Barnabas’s gaze darted behind me. “Madison! Drop!” he shouted, and I fell into a sloppy front fall, getting a faceful of earthy loam. The weight of a stone rolled across my back, and then was gone. I looked up, spitting my hair and dirt out of my mouth.

 

With wings so white they glowed in the dusk, Nakita came to earth, spinning so her feet barely touched the ground before her wings vanished like a memory.

 

“You’re okay!” I shouted, thinking it was one of the stupidest things I’d ever said.

 

“The seraphs lie to me as well,” the reaper snarled, fear and anger twisting her once beautiful features. I had no idea what she was talking about, and I stared blankly at her.

 

“Nakita, wait!” Barnabas shouted as he lunged to get between us. The light reaper darted back when a gleam of steel slashed down. Nakita’s arms were extended and her back bowed as she struck again. I gasped as I reached out in a useless warning, but Barnabas’s own blade met her sword, pulled from forever and nothing, and I shivered as the sound seemed to echo and made the trees tremble. Kairos must have given her a new amulet. She didn’t need the one I wanted to return to her. Her sword had a black stone now, and the jewel on Barnabas’s blade had shifted farther down the spectrum, blazing a glorious yellow.

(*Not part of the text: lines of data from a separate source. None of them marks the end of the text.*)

(* ===== verification/Opened.v ===== *)
(** * The Work Processes a node runs, opened: [src/work_step/opened.rs], [src/work_step/running.rs]

    Each Work Process that names its unit, taken of the libraries a node
    opened ([Loading.flow]) with the Correlations it follows ([running_new]);
    all of them, or every problem ([opened]). The libraries' calls are
    [Loading]'s: opening is a run of its steps, so what is held after is
    held rightly. Names compiled through the route technologies and a
    queue's number are other crates' and [Sending]'s. *)

From Stdlib Require Import Ascii String.
From stdpp Require Import base numbers list gmap strings relations.
From S2P Require Import Prelude Keys Loading.

Local Open Scope string_scope.
Local Open Scope list_scope.

Section opened.
Context `{AbiStatus, Foreign, Crates}.

(** The sets a declared program follows and the names it reads; the names
    compiled, and why one is refused; a Work Process's queue. *)
Context (declared_sets declared_reads : Declared → list string) {Gathering : Type}.
Context (gathering_new : list string → Gathering) (refusals : Gathering → list string).
Context (queue : string → string → N) (keyword_read : string → Prelude.result KeyWord string).

(** A Work Process the node starts, and what names its unit. *)
Record WorkProcess := { wp_name : string; wp_module : option string; wp_unit : option string }.

(** [Running]. *)
Record Running := {
  r_name : string; r_flow : LoadedFlow; r_sets : list ResolvedSet; r_gathering : Gathering; r_queue : N
}.

(** ** One: [Running::new] *)

Definition found (name : string) (sets : list ResolvedSet) (set : string) : Prelude.result ResolvedSet string :=
  match List.find (λ known, String.eqb (set_name known) set) sets with
  | Some known => Ok known
  | None => Err ("the Work Process '" +:+ name +:+ "' follows the Correlation '" +:+ set +:+ "', which the cluster does not declare")
  end.

Definition running_new (cluster name : string) (f : LoadedFlow) (sets : list ResolvedSet) : Prelude.result Running string :=
  let? followed := collect (found name sets <$> declared_sets (f_declared f)) in
  let gathering := gathering_new (declared_reads (f_declared f) ++ (followed ≫= Keys.names)) in
  match refusals gathering with
  | refused :: _ => Err ("the Work Process '" +:+ name +:+ "': " +:+ refused)
  | [] => Ok {| r_name := name; r_flow := f; r_sets := followed; r_gathering := gathering; r_queue := queue cluster name |}
  end.

(** ** All: [opened] *)

(** The cluster's Correlations read, and each that does not. *)
Definition sets_read (correlations : list (string * list string)) : list ResolvedSet * list string :=
  (omap (λ c, match Keys.read keyword_read c.1 c.2 with Ok s => Some s | Err _ => None end) correlations,
   omap (λ c, match Keys.read keyword_read c.1 c.2 with Ok _ => None | Err why => Some why end) correlations).

(** A flow dropped, others of it and the libraries' own holding units. *)
Definition flow_dropped (l : Libraries) (others : list LoadedFlow) (f : LoadedFlow) (t : Trace) : Trace :=
  drop_unit ((flows l).*2 ++ (f_unit <$> others)) (f_unit f) t.

Fixpoint flows_dropped (l : Libraries) (fs : list LoadedFlow) (t : Trace) : Trace :=
  match fs with [] => t | f :: rest => flows_dropped l rest (flow_dropped l rest f t) end.

Definition about (p : WorkProcess) (why : string) : string := "the Work Process '" +:+ wp_name p +:+ "': " +:+ why.

(** One Work Process of the loop: [None] where it names no unit. *)
Definition open_one (cluster : string) (l : Libraries) (sets : list ResolvedSet) (p : WorkProcess)
    (at_ : Trace * list Running * list string) : Trace * list Running * list string :=
  let '(t, running, problems) := at_ in
  match wp_module p, wp_unit p with
  | None, None => at_
  | Some module_, Some unit =>
      match flow l module_ unit t with
      | (t, Err why) => (t, running, problems ++ [about p why])
      | (t, Ok f) =>
          match running_new cluster (wp_name p) f sets with
          | Ok one => (t, running ++ [one], problems)
          | Err why => (flow_dropped l (r_flow <$> running) f t, running, problems ++ [about p why])
          end
      end
  | _, _ => (t, running, problems ++ ["the Work Process '" +:+ wp_name p +:+ "' names its unit by module and unit, both"])
  end.

Definition opened (cluster : string) (correlations : list (string * list string)) (processes : list WorkProcess) (l : Libraries)
    (t : Trace) : Trace * Prelude.result (list Running) (list string) :=
  let '(sets, problems) := sets_read correlations in
  let '(t, running, problems) := foldl (λ at_ p, open_one cluster l sets p at_) (t, [], problems) processes in
  match problems with
  | [] => (t, Ok running)
  | _ => (flows_dropped l (r_flow <$> running) t, Err problems)
  end.

(** ** What is open *)

(** What one that runs has: the unit it names, and the Correlations its
    program declares, each the cluster's of that name, all its names read. *)
Record runs_as (cluster : string) (sets : list ResolvedSet) (p : WorkProcess) (r : Running) : Prop := {
  named_so : r_name r = wp_name p ∧ r_queue r = queue cluster (wp_name p);
  follows : set_name <$> r_sets r = declared_sets (f_declared (r_flow r));
  declared_in s : s ∈ r_sets r → s ∈ sets;
  reads_all : refusals (r_gathering r) = []
}.

(** Those that name their unit. *)
Definition names_unit (p : WorkProcess) : bool := match wp_module p, wp_unit p with Some _, Some _ => true | _, _ => false end.
Definition names_half (p : WorkProcess) : bool := match wp_module p, wp_unit p with Some _, None | None, Some _ => true | _, _ => false end.

Lemma found_set name sets set s : found name sets set = Ok s → s ∈ sets ∧ set_name s = set.
Proof.
  unfold found. destruct (List.find _ _) as [k|] eqn:Hf; [|done]. intros [= <-].
  apply find_some in Hf as [Hin ->%String.eqb_eq]. by rewrite list_elem_of_In.
Qed.

Lemma collect_found name sets l : ∀ ss, collect (found name sets <$> l) = Ok ss → set_name <$> ss = l ∧ ∀ s, s ∈ ss → s ∈ sets.
Proof.
  induction l as [|set l IH]; intros ss; simpl; [intros [= <-]; split; [done|by intros s []%elem_of_nil]|].
  destruct (found name sets set) as [s|] eqn:Hf; [|done]. simpl. destruct (collect _) as [rest|]; [|done]. intros [= <-].
  destruct (IH rest eq_refl) as [Hn Hin]. apply found_set in Hf as [Hs <-]. csimpl. rewrite Hn. split; [done|].
  intros x [->|Hx]%elem_of_cons; [done|by apply Hin].
Qed.

Lemma running_new_runs cluster p f sets r : running_new cluster (wp_name p) f sets = Ok r →
  runs_as cluster sets p r ∧ r_flow r = f.
Proof.
  unfold running_new. destruct (collect _) as [ss|] eqn:Hc; [|done]. simpl. destruct (refusals _) eqn:Hr; [|done]. intros [= <-].
  apply collect_found in Hc as [Hn Hin]. by split.
Qed.

(** The loop: what is open so far, and the steps taken. *)
Definition so_far (l : Libraries) (at_ : Trace * list Running * list string) : Node :=
  {| tr := at_.1.1; libs := Some l; out := r_flow <$> at_.1.2 |}.

Lemma open_one_steps cluster l sets p at_ : rtc node_step (so_far l at_) (so_far l (open_one cluster l sets p at_)).
Proof.
  destruct at_ as [[t running] problems]. unfold open_one, so_far. destruct (wp_module p) as [m|], (wp_unit p) as [u|]; simpl; try apply rtc_refl.
  destruct (flow l m u t) as [t' [f|why]] eqn:Hf; simpl.
  - assert (node_step {| tr := t; libs := Some l; out := r_flow <$> running |} {| tr := t'; libs := Some l; out := (r_flow <$> running) ++ [f] |}) as Hs
      by exact (step_take {| tr := t; libs := Some l; out := r_flow <$> running |} l m u t' f eq_refl Hf).
    eapply rtc_l; [exact Hs|]. destruct (running_new _ _ _ _) as [r|why] eqn:Hr; simpl.
    + apply running_new_runs in Hr as [_ <-]. rewrite fmap_app. apply rtc_refl.
    + apply rtc_once. pose proof (step_flow_dropped {| tr := t'; libs := Some l; out := (r_flow <$> running) ++ [f] |} (r_flow <$> running) f [] eq_refl) as Hd.
      simpl in Hd. rewrite app_nil_r in Hd. exact Hd.
  - apply rtc_once. exact (step_take_refused {| tr := t; libs := Some l; out := r_flow <$> running |} l m u t' why eq_refl Hf).
Qed.

Lemma open_each_steps cluster l sets processes : ∀ at_,
  rtc node_step (so_far l at_) (so_far l (foldl (λ at_ p, open_one cluster l sets p at_) at_ processes)).
Proof.
  induction processes as [|p processes IH]; intros at_; cbn [foldl]; [apply rtc_refl|].
  etransitivity; [apply (open_one_steps cluster l sets p)|apply IH].
Qed.

Lemma flows_dropped_steps l fs : ∀ t, rtc node_step {| tr := t; libs := Some l; out := fs |} {| tr := flows_dropped l fs t; libs := Some l; out := [] |}.
Proof.
  induction fs as [|f fs IH]; intros t; simpl; [apply rtc_refl|]. eapply rtc_l; [|apply IH].
  exact (step_flow_dropped {| tr := t; libs := Some l; out := f :: fs |} [] f fs eq_refl).
Qed.

(** Problems are never taken back; and while there is none, what is open is
    each that names its unit, in order. *)
Lemma open_one_names cluster l sets p t running problems t' running' :
  open_one cluster l sets p (t, running, problems) = (t', running', []) →
  problems = [] ∧ names_half p = false ∧ ∃ more, running' = running ++ more ∧ Forall2 (runs_as cluster sets) (if names_unit p then [p] else []) more.
Proof.
  unfold open_one, names_half, names_unit. destruct (wp_module p) as [m|], (wp_unit p) as [u|].
  - destruct (flow l m u t) as [t1 [f|why]]; [|by intros [= _ _ [_ [=]]%app_nil]].
    destruct (running_new _ _ _ _) as [r|why] eqn:Hr; [|by intros [= _ _ [_ [=]]%app_nil]]. intros [= _ <- ->].
    apply running_new_runs in Hr as [Hr _]. split_and!; [done|done|]. exists [r]. split; [done|]. constructor; [done|constructor].
  - by intros [= _ _ [_ [=]]%app_nil].
  - by intros [= _ _ [_ [=]]%app_nil].
  - intros [= _ <- ->]. split_and!; [done|done|]. exists []. split; [by rewrite app_nil_r|constructor].
Qed.

Lemma open_each_names cluster l sets processes : ∀ t running problems t' running',
  foldl (λ at_ p, open_one cluster l sets p at_) (t, running, problems) processes = (t', running', []) →
  problems = [] ∧ (∀ p, p ∈ processes → names_half p = false) ∧
  ∃ more, running' = running ++ more ∧ Forall2 (runs_as cluster sets) (List.filter names_unit processes) more.
Proof.
  induction processes as [|p processes IH]; intros t running problems t' running'; cbn [foldl].
  { intros [= _ <- ->]. split_and!; [done|by intros p []%elem_of_nil|]. exists []. split; [by rewrite app_nil_r|constructor]. }
  destruct (open_one cluster l sets p (t, running, problems)) as [[t1 r1] p1] eqn:Ho. intros Hr.
  apply IH in Hr as (-> & Hhalf & more & -> & Hmore). apply open_one_names in Ho as (-> & Hp & more1 & -> & Hmore1).
  split_and!; [done|intros q [->|Hq]%elem_of_cons; [done|by apply Hhalf]|]. exists (more1 ++ more). split; [by rewrite app_assoc|].
  simpl. destruct (names_unit p); simpl; [exact (Forall2_app Hmore1 Hmore)|]. by apply Forall2_nil_inv_l in Hmore1 as ->.
Qed.

(** However the libraries' units answer, a node's Work Processes are opened
    as a run of what a node may do with its libraries ([modules_let_go]
    says what holds after each): all that name their unit, in order, each
    following just the Correlations its program declares, of those the
    cluster declares; or a refusal that says why, no flow held after it. *)
Theorem units_opened cluster correlations processes l t t' r : opened cluster correlations processes l t = (t', r) →
  rtc node_step {| tr := t; libs := Some l; out := [] |}
    {| tr := t'; libs := Some l; out := match r with Ok running => r_flow <$> running | Err _ => [] end |} ∧
  match r with
  | Ok running => (∀ p, p ∈ processes → names_half p = false) ∧ (sets_read correlations).2 = [] ∧
      Forall2 (runs_as cluster (sets_read correlations).1) (List.filter names_unit processes) running
  | Err problems => problems ≠ []
  end.
Proof.
  unfold opened. destruct (sets_read correlations) as [sets problems] eqn:Hsets.
  destruct (foldl _ _ processes) as [[t1 running] problems1] eqn:Hf.
  pose proof (open_each_steps cluster l sets processes (t, [], problems)) as Hsteps. rewrite Hf in Hsteps. unfold so_far in Hsteps. simpl in Hsteps.
  destruct problems1 as [|why problems1]; intros [= <- <-].
  - split; [exact Hsteps|]. apply open_each_names in Hf as (-> & Hhalf & more & -> & Hmore). done.
  - split; [|done]. etransitivity; [exact Hsteps|apply flows_dropped_steps].
Qed.
End opened.

(** One that names its unit, opened of [Loading]'s two Modules, and one that
    names half of it. *)
Module Toy.
#[local] Existing Instance Loading.Toy.toy_status.
#[local] Existing Instance Loading.Toy.toy_foreign.
#[local] Existing Instance Loading.Toy.toy_crates.

Definition a_process (unit : option string) : WorkProcess := {| wp_name := "Approval"; wp_module := Some "approval"; wp_unit := unit |}.

Definition open_process (unit : option string) : Trace * Prelude.result (list (Running (Gathering := list string))) (list string) :=
  opened (λ _, ["Order"]) (λ _, []) id (λ _, []) (λ _ _, 7%N) (λ k, Ok (Context k)) "c" [("Order", ["Id"])] [a_process unit]
    Loading.Toy.two_libraries Loading.Toy.open_two.1.

Lemma units_opened_witness :
  (∃ r, (open_process (Some "Approval")).2 = Ok [r] ∧ set_name <$> r_sets r = ["Order"]) ∧
  (∃ why, (open_process None).2 = Err [why]).
Proof.
  pose proof (units_opened (λ _, ["Order"]) (λ _, []) id (λ _, []) (λ _ _, 7%N) (λ k, Ok (Context k)) "c" [("Order", ["Id"])]
    [a_process (Some "Approval")] Loading.Toy.two_libraries Loading.Toy.open_two.1 (open_process (Some "Approval")).1
    (open_process (Some "Approval")).2 (surjective_pairing _)) as [_ Hr].
  split; [|eexists; vm_compute; reflexivity].
  destruct (open_process (Some "Approval")).2 as [running|why] eqn:Ho; [|vm_compute in Ho; discriminate Ho].
  destruct Hr as (_ & _ & Hr). inversion Hr as [|p r ps rs Hp Hrs Heq1 Heq2]; subst. inversion Hrs; subst. exists r. split; [reflexivity|].
  exact (follows _ _ _ _ _ _ _ Hp).
Defined.
End Toy.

Nakita’s looked dead, a flat black.

 

“Madison wants to parlay,” Barnabas said as he held Nakita’s weapon unmoving against his own.

 

“Sheathe your blade in this holy spot.”

 

Nakita smiled, the determination on her face frightening. She looked nothing like herself, dressed in white garb that was twin to Ron’s robes. “I need her,” she said, her voice musical as it rose and fell. “You brought her. She’s mine.”

 

Barnabas took a step back, and the humming in my ears ceased when their blades no longer touched.

 

“She brought herself. She wants to apologize. To not listen would shame you.”